- ABOUT THIS EXERCISE: Starting at the line that contains "- by apply NoDup_pool_current." and ending at the line that contains "prog thunder_sig A)", the lines below are to be given again exactly, with nothing added.

- INPUT FOR THIS TASK:
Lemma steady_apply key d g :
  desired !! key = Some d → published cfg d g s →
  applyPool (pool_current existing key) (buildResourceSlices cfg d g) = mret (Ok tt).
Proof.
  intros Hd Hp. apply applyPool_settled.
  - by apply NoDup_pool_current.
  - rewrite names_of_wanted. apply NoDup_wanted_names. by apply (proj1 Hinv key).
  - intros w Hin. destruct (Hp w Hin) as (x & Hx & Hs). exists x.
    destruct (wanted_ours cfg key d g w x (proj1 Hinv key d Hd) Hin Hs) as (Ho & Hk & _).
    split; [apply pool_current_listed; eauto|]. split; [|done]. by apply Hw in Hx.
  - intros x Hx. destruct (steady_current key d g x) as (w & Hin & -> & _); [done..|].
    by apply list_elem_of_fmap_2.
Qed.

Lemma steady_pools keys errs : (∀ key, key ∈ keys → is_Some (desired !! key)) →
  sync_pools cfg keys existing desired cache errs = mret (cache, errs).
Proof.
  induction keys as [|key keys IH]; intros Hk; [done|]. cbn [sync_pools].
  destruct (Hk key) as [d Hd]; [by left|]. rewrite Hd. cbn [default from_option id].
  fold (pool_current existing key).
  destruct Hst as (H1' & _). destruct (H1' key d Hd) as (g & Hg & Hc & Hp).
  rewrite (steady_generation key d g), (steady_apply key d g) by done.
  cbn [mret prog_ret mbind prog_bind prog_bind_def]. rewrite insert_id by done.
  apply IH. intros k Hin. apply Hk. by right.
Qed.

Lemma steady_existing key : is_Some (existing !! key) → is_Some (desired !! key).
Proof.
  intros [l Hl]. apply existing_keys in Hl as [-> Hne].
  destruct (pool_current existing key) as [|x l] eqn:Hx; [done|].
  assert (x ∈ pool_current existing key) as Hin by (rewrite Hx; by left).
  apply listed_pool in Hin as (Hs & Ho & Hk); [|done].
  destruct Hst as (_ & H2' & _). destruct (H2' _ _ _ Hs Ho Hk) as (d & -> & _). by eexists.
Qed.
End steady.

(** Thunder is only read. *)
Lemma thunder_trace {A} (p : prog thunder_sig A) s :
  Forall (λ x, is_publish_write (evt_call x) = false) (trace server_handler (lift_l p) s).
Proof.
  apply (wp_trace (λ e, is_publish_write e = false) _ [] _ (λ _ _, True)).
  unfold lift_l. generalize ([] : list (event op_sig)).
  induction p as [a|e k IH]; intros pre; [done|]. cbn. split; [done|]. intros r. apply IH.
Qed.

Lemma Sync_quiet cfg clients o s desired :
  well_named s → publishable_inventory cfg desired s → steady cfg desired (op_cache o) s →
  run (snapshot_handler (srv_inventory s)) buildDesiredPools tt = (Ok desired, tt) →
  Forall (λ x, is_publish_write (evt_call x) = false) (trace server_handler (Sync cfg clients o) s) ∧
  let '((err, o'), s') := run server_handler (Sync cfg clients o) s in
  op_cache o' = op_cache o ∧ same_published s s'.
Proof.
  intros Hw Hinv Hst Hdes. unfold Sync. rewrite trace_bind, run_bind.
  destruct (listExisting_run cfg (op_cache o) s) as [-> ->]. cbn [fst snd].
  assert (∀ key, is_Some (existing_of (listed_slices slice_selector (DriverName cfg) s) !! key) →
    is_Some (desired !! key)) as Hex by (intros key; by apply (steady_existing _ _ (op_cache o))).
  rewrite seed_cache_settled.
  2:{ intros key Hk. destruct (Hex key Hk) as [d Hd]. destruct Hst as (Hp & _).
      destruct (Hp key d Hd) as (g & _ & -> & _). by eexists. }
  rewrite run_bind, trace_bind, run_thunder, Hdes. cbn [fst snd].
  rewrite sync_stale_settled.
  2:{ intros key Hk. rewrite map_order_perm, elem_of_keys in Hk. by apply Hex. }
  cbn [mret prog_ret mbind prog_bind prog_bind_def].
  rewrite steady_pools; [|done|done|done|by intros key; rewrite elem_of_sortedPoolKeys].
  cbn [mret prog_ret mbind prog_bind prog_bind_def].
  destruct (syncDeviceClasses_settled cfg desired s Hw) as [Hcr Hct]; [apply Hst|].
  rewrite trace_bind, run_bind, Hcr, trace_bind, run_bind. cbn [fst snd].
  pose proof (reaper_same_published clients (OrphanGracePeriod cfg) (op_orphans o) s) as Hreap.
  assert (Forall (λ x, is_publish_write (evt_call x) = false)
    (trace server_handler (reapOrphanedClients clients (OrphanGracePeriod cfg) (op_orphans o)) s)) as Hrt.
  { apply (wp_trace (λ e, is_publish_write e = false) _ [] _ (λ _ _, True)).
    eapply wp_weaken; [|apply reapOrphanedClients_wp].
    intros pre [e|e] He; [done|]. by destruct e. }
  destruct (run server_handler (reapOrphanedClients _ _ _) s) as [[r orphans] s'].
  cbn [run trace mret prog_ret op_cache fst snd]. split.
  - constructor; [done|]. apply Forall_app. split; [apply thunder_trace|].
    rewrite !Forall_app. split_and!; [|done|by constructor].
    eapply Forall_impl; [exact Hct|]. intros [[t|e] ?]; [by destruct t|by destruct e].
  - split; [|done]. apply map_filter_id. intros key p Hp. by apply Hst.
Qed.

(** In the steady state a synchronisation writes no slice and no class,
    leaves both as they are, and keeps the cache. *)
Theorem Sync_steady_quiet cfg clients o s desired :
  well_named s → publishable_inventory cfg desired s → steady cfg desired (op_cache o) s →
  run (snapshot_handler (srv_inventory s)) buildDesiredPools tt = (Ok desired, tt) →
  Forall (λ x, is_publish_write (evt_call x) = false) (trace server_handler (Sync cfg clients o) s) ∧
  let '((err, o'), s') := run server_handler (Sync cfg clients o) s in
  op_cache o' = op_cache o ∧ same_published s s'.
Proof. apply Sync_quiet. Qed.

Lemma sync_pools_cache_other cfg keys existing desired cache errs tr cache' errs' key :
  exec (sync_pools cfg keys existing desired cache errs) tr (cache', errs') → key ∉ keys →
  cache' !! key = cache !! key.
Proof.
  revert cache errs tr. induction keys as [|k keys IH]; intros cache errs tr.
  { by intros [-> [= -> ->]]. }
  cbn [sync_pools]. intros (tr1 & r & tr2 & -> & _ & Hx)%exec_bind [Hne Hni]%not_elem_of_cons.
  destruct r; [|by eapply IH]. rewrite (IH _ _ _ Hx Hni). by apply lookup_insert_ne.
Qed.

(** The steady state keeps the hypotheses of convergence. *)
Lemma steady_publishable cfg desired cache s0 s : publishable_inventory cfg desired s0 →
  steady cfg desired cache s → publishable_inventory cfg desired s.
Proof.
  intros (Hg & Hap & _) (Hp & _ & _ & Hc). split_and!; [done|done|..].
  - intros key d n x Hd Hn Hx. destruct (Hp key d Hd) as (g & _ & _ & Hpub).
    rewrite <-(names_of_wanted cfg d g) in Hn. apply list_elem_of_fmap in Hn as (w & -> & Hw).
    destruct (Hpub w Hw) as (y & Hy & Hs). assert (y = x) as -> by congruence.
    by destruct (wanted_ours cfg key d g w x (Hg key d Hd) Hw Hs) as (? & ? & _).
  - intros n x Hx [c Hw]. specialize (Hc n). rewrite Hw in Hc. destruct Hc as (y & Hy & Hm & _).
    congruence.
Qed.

- ANSWER:
  - by apply NoDup_pool_current.
  - rewrite names_of_wanted. apply NoDup_wanted_names. by apply (proj1 Hinv key).
  - intros w Hin. destruct (Hp w Hin) as (x & Hx & Hs). exists x.
    destruct (wanted_ours cfg key d g w x (proj1 Hinv key d Hd) Hin Hs) as (Ho & Hk & _).
    split; [apply pool_current_listed; eauto|]. split; [|done]. by apply Hw in Hx.
  - intros x Hx. destruct (steady_current key d g x) as (w & Hin & -> & _); [done..|].
    by apply list_elem_of_fmap_2.
Qed.

Lemma steady_pools keys errs : (∀ key, key ∈ keys → is_Some (desired !! key)) →
  sync_pools cfg keys existing desired cache errs = mret (cache, errs).
Proof.
  induction keys as [|key keys IH]; intros Hk; [done|]. cbn [sync_pools].
  destruct (Hk key) as [d Hd]; [by left|]. rewrite Hd. cbn [default from_option id].
  fold (pool_current existing key).
  destruct Hst as (H1' & _). destruct (H1' key d Hd) as (g & Hg & Hc & Hp).
  rewrite (steady_generation key d g), (steady_apply key d g) by done.
  cbn [mret prog_ret mbind prog_bind prog_bind_def]. rewrite insert_id by done.
  apply IH. intros k Hin. apply Hk. by right.
Qed.

Lemma steady_existing key : is_Some (existing !! key) → is_Some (desired !! key).
Proof.
  intros [l Hl]. apply existing_keys in Hl as [-> Hne].
  destruct (pool_current existing key) as [|x l] eqn:Hx; [done|].
  assert (x ∈ pool_current existing key) as Hin by (rewrite Hx; by left).
  apply listed_pool in Hin as (Hs & Ho & Hk); [|done].
  destruct Hst as (_ & H2' & _). destruct (H2' _ _ _ Hs Ho Hk) as (d & -> & _). by eexists.
Qed.
End steady.

(** Thunder is only read. *)
Lemma thunder_trace {A} (p : prog thunder_sig A) s :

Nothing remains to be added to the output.